DIRECTIONS: Please repeat the records below exactly, from the first line through the line containing "(utils/serviceClient.ts, and the", and nothing more.

================

(** * Expense Tracker BFF: error normalisation, validation, routes

    A shallow embedding of the Backend-For-Frontend service
    (src/bffapi): the service client with its error normaliser
    (utils/serviceClient.ts, and the serviceClient.js that the route
    files load), the validation middleware and its schemas
    (middleware/validation.ts), the bills routes (routes/bills), the
    bill-parser routes (routes/billParser) and the error middleware
    of the application (index.ts).

    Upstream HTTP traffic is an oracle: every axios call either
    resolves with the response body or rejects with a thrown value,
    and every client call is appended to a log, so that "which
    upstream calls were made, in which order, with which payload" is
    a statement about the log. *)

From Stdlib Require Import String Ascii List Bool ZArith QArith Qround Lia.
From Stdlib Require Import DecimalString DecimalFacts DecimalPos.
Import ListNotations.

Set Warnings "-register-all".

Local Open Scope Z_scope.
Local Open Scope string_scope.

(* ================================================================== *)
(** ** JavaScript values as they travel through the service *)
(* ================================================================== *)

Module JS.

(** A JSON value: what [express.json()] puts in [req.body] and what
    axios puts in [response.data].  Numbers are the rationals that
    JSON numerals denote. *)
Inductive json : Type :=
| JNull
| JBool (b : bool)
| JNum (n : Q)
| JStr (s : string)
| JArr (xs : list json)
| JObj (fields : list (string * json)).

(** [x ? .. : ..], [x || d], [x && y] all test this. *)
Definition truthy (v : json) : bool :=
  match v with
  | JNull => false
  | JBool b => b
  | JNum n => negb (Qeq_bool n 0)
  | JStr s => negb (s =? "")
  | JArr _ => true
  | JObj _ => true
  end.
(** The [k] big-endian bytes of [n mod 256^k]. *)
Fixpoint be_bytes (k : nat) (n : Z) : bytes :=
  match k with
  | O => []
  | S k => be_bytes k (n / 256) ++ [byte_of n]
  end.

(** [n.to_bytes(k, "big")]: raises [OverflowError] outside [0, 256^k). *)
Definition to_bytes_be (n : Z) (k : nat) : result bytes :=
  if (n <? 0) || (256 ^ Z.of_nat k <=? n) then Err OverflowError else Ok (be_bytes k n).

(** [b[i:j]] for [0 <= i <= j]. *)
Definition slice {A} (i j : nat) (b : list A) : list A := take (j - i) (drop i b).

(** [s.encode("utf-8")]: a Python string is modelled by the [string] of its
    UTF-8 bytes. *)
Definition encode_utf8 (s : string) : bytes := String.list_byte_of_string s.

Arguments encode_utf8 : simpl never.

(** [str(n)] of a non-negative integer. *)
Definition str_int (n : Z) : string := pretty (Z.to_N n).

Lemma byte_val_range b : 0 <= byte_val b < 256.
Proof. unfold byte_val. pose proof (Byte.to_N_bounded b). lia. Qed.

Lemma byte_val_of n : byte_val (byte_of n) = n mod 256.
Proof.
  unfold byte_val, byte_of. pose proof (Z.mod_pos_bound n 256 ltac:(lia)).
  destruct (Byte.of_N _) as [b|] eqn:E.
  - apply Byte.to_of_N in E. rewrite E. lia.
  - apply Byte.of_N_None_iff in E. lia.
Qed.

Lemma byte_val_inj b c : byte_val b = byte_val c → b = c.
Proof.
  unfold byte_val. intros H%N2Z.inj.
  pose proof (Byte.of_to_N b) as Hb. rewrite H, Byte.of_to_N in Hb. congruence.
Qed.

Lemma byte_of_val b : byte_of (byte_val b) = b.
Proof.
  apply byte_val_inj. rewrite byte_val_of. apply Z.mod_small, byte_val_range.
Qed.

Lemma from_bytes_snoc l b : from_bytes_be (l ++ [b]) = from_bytes_be l * 256 + byte_val b.
Proof. unfold from_bytes_be. by rewrite foldl_app. Qed.

Lemma length_be_bytes k n : length (be_bytes k n) = k.
Proof. revert n. induction k as [|k IH]; intros n; cbn; [done|]. rewrite length_app, IH. cbn. lia. Qed.
#[export] Hint Rewrite length_be_bytes : bytes_rw.

Lemma pow256_S k : 256 ^ Z.of_nat (S k) = 256 ^ Z.of_nat k * 256.
Proof. rewrite Nat2Z.inj_succ, Z.pow_succ_r by lia. lia. Qed.

Lemma from_be_bytes k n : from_bytes_be (be_bytes k n) = n mod 256 ^ Z.of_nat k.
Proof.
  revert n. induction k as [|k IH]; intros n; cbn [be_bytes].
  - by rewrite Z.mod_1_r.
  - rewrite from_bytes_snoc, IH, byte_val_of, pow256_S, (Z.mul_comm (256 ^ _)).
    rewrite Z.rem_mul_r by lia. lia.
Qed.

Lemma from_bytes_range b : 0 <= from_bytes_be b < 256 ^ len b.
Proof.
  unfold len. induction b as [|x b IH] using rev_ind; [cbn; lia|].
  rewrite from_bytes_snoc, length_app. cbn [length].
  replace (length b + 1)%nat with (S (length b)) by lia.
  rewrite pow256_S. pose proof (byte_val_range x). lia.
Qed.

Lemma be_bytes_from b : be_bytes (length b) (from_bytes_be b) = b.
Proof.
  induction b as [|x b IH] using rev_ind; [done|].
  rewrite from_bytes_snoc, length_app. cbn [length].
  replace (length b + 1)%nat with (S (length b)) by lia. cbn [be_bytes].
  pose proof (byte_val_range x).
  rewrite Z.div_add_l, (Z.div_small (byte_val x)), Z.add_0_r, IH by lia.
  do 2 f_equal. apply byte_val_inj.
  rewrite byte_val_of, Z.add_comm, Z_mod_plus_full. by apply Z.mod_small.
Qed.

Lemma from_bytes_inj a b : length a = length b → from_bytes_be a = from_bytes_be b → a = b.
Proof. intros Hl H. rewrite <- (be_bytes_from a), <- (be_bytes_from b). congruence. Qed.

Lemma to_bytes_be_Ok n k b :
  to_bytes_be n k = Ok b ↔ (0 <= n < 256 ^ Z.of_nat k ∧ b = be_bytes k n).
Proof.
  unfold to_bytes_be. destruct (Z.ltb_spec n 0), (Z.leb_spec (256 ^ Z.of_nat k) n); cbn;
    split; intros H'; try (destruct H'; lia); inv_ok; subst; try done; try lia.
  destruct H' as [_ ->]. done.
Qed.

Lemma to_bytes_be_small n k : 0 <= n < 256 ^ Z.of_nat k → to_bytes_be n k = Ok (be_bytes k n).
Proof. intros. by apply to_bytes_be_Ok. Qed.

Lemma to_bytes_be_inj n m k b : to_bytes_be n k = Ok b → to_bytes_be m k = Ok b → n = m.
Proof.
  intros [Hn ->]%to_bytes_be_Ok [Hm H]%to_bytes_be_Ok.
  apply (f_equal from_bytes_be) in H. rewrite !from_be_bytes, !Z.mod_small in H by done. done.
Qed.

Lemma to_bytes_be_length n k b : to_bytes_be n k = Ok b → length b = k.
Proof. intros [_ ->]%to_bytes_be_Ok. apply length_be_bytes. Qed.

Lemma from_to_bytes_be n k b : to_bytes_be n k = Ok b → from_bytes_be b = n.
Proof. intros [H ->]%to_bytes_be_Ok. rewrite from_be_bytes. by apply Z.mod_small. Qed.

Lemma encode_utf8_inj s s' : encode_utf8 s = encode_utf8 s' → s = s'.
Proof.
  unfold encode_utf8. intros H%(f_equal String.string_of_list_byte).
  by rewrite !String.string_of_list_byte_of_string in H.
Qed.

Lemma encode_utf8_length s : length (encode_utf8 s) = String.length s.
Proof.
  unfold encode_utf8, String.list_byte_of_string.
  rewrite length_map. induction s; cbn; congruence.
Qed.

(** The decimal form of [n] has at most [n + 1] digits. *)
Lemma pretty_N_go_length x s : (String.length (pretty_N_go x s) <= N.to_nat x + String.length s)%nat.
Proof.
  revert s. induction (N.lt_wf_0 x) as [x _ IH]; intros s.
  destruct (decide (0 < x)%N) as [Hx|Hx].
  - rewrite pretty_N_go_step by done. specialize (IH (x `div` 10)%N).
    assert (Hd : (x `div` 10 < x)%N) by (by apply N.div_lt).
    etransitivity; [apply IH, Hd|]. cbn [String.length]. lia.
  - assert (x = 0%N) as -> by lia. by rewrite pretty_N_go_0.
Qed.

Lemma str_int_length n : 0 <= n → Z.of_nat (String.length (str_int n)) <= n + 1.
Proof.
  intros Hn. unfold str_int, pretty, pretty_N. case_decide as E; [cbn; lia|].
  pose proof (pretty_N_go_length (Z.to_N n) "") as Hl. cbn [String.length] in Hl. lia.
Qed.

Lemma len_nonneg {A} (l : list A) : 0 <= len l.
Proof. unfold len. lia. Qed.
Lemma len_app {A} (l k : list A) : len (l ++ k) = len l + len k.
Proof. unfold len. rewrite length_app. lia. Qed.
Lemma len_nil_inv {A} (l : list A) : len l = 0 → l = [].
Proof. unfold len. destruct l; cbn; [done | lia]. Qed.
#[export] Hint Rewrite @len_app : bytes_rw.

(** Slicing a buffer at the boundary of two concatenated pieces. *)
Lemma slice_app_exact {A} (a b c : list A) (i j : nat) :
  length a = i → (i + length b)%nat = j → slice i j (a ++ b ++ c) = b.
Proof.
  intros <- <-. unfold slice.
  rewrite drop_app_length, take_app_le by lia.
  replace (length a + length b - length a)%nat with (length b) by lia.
  apply take_ge; lia.
Qed.

(** * Integer sums: [sum(l)], [sum(f(x) for x in l)] *)

Definition zsum (l : list Z) : Z := foldr Z.add 0 l.
Abbreviation zsum_with f l := (zsum (f <$> l)).

Lemma zsum_cons x l : zsum (x :: l) = x + zsum l.
Proof. done. Qed.
Lemma zsum_app l k : zsum (l ++ k) = zsum l + zsum k.
Proof. unfold zsum. induction l as [|x l IH]; cbn; [done|]. rewrite IH. lia. Qed.

Lemma zsum_nonneg l : Forall (λ x, 0 <= x) l → 0 <= zsum l.
Proof. unfold zsum. induction 1; cbn; lia. Qed.

Lemma zsum_Permutation l k : l ≡ₚ k → zsum l = zsum k.
Proof. unfold zsum. induction 1; cbn; lia. Qed.

(** Replacing entry [i]: the sum of the others plus the new entry. *)
Lemma zsum_imap_alter {A} (f : A → Z) (g : A → A) (l : list A) i x : l !! i = Some x →
  zsum (f <$> alter g i l) =
  zsum (imap (λ j b, if decide (j = i) then 0 else f b) l) + f (g x).
Proof.
  revert i. induction l as [|y l IH]; intros [|i] Hx; cbn in Hx; simplify_eq.
  - cbn. change (foldr Z.add 0) with zsum. rewrite Z.add_comm. f_equal.
    assert (E : imap ((λ j b, if decide (j = 0%nat) then 0 else f b) ∘ S) l = f <$> l).
    { rewrite <- imap_const. by apply imap_ext. }
    by rewrite E.
  - cbn. change (foldr Z.add 0) with zsum.
    change (list_alter g i l) with (alter g i l). rewrite IH by done. rewrite Z.add_assoc. do 3 f_equal.
    apply imap_ext. intros j b _. cbn. repeat case_decide; congruence || lia.
Qed.

(** * Python dictionaries

    Insertion-ordered association lists: [d[k] = v] updates in place or
    appends, [d.get(k)] is [dict_get]. *)

Abbreviation dict K V := (list (K * V)).

Section dict.
Context {K V : Type} `{EqDecision K}.

Fixpoint dict_get (d : dict K V) (k : K) : option V :=
  match d with
  | [] => None
  | (k', v) :: d => if decide (k = k') then Some v else dict_get d k
  end.

Fixpoint dict_set (d : dict K V) (k : K) (v : V) : dict K V :=
  match d with
  | [] => [(k, v)]
  | (k', v') :: d => if decide (k = k') then (k', v) :: d else (k', v') :: dict_set d k v
  end.

Definition dict_keys (d : dict K V) : list K := d.*1.
Definition dict_values (d : dict K V) : list V := d.*2.

Lemma dict_get_set (d : dict K V) k k' v :
  dict_get (dict_set d k v) k' = if decide (k' = k) then Some v else dict_get d k'.
Proof.
  induction d as [|[k0 v0] d IH]; cbn.
  - done.
  - repeat (case_decide; subst; cbn); congruence.
Qed.

Lemma dict_keys_set (d : dict K V) k v :
  dict_keys (dict_set d k v) =
    if decide (k ∈ dict_keys d) then dict_keys d else dict_keys d ++ [k].
Proof.
  unfold dict_keys. induction d as [|[k0 v0] d IH]; cbn.
  - rewrite decide_False by (apply not_elem_of_nil). done.
  - destruct (decide (k = k0)) as [->|Hne]; cbn.
    + rewrite decide_True by left. done.
    + rewrite IH. repeat case_decide; try done; set_solver.
Qed.

Lemma dict_set_NoDup (d : dict K V) k v : NoDup (dict_keys d) → NoDup (dict_keys (dict_set d k v)).
Proof.
  intros Hd. rewrite dict_keys_set. case_decide; [done|].
  apply NoDup_app. repeat split; [done| |apply NoDup_singleton]. set_solver.
Qed.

================

ANSWER BOX:
(** * Expense Tracker BFF: error normalisation, validation, routes

    A shallow embedding of the Backend-For-Frontend service
    (src/bffapi): the service client with its error normaliser
    (utils/serviceClient.ts, and the serviceClient.js that the route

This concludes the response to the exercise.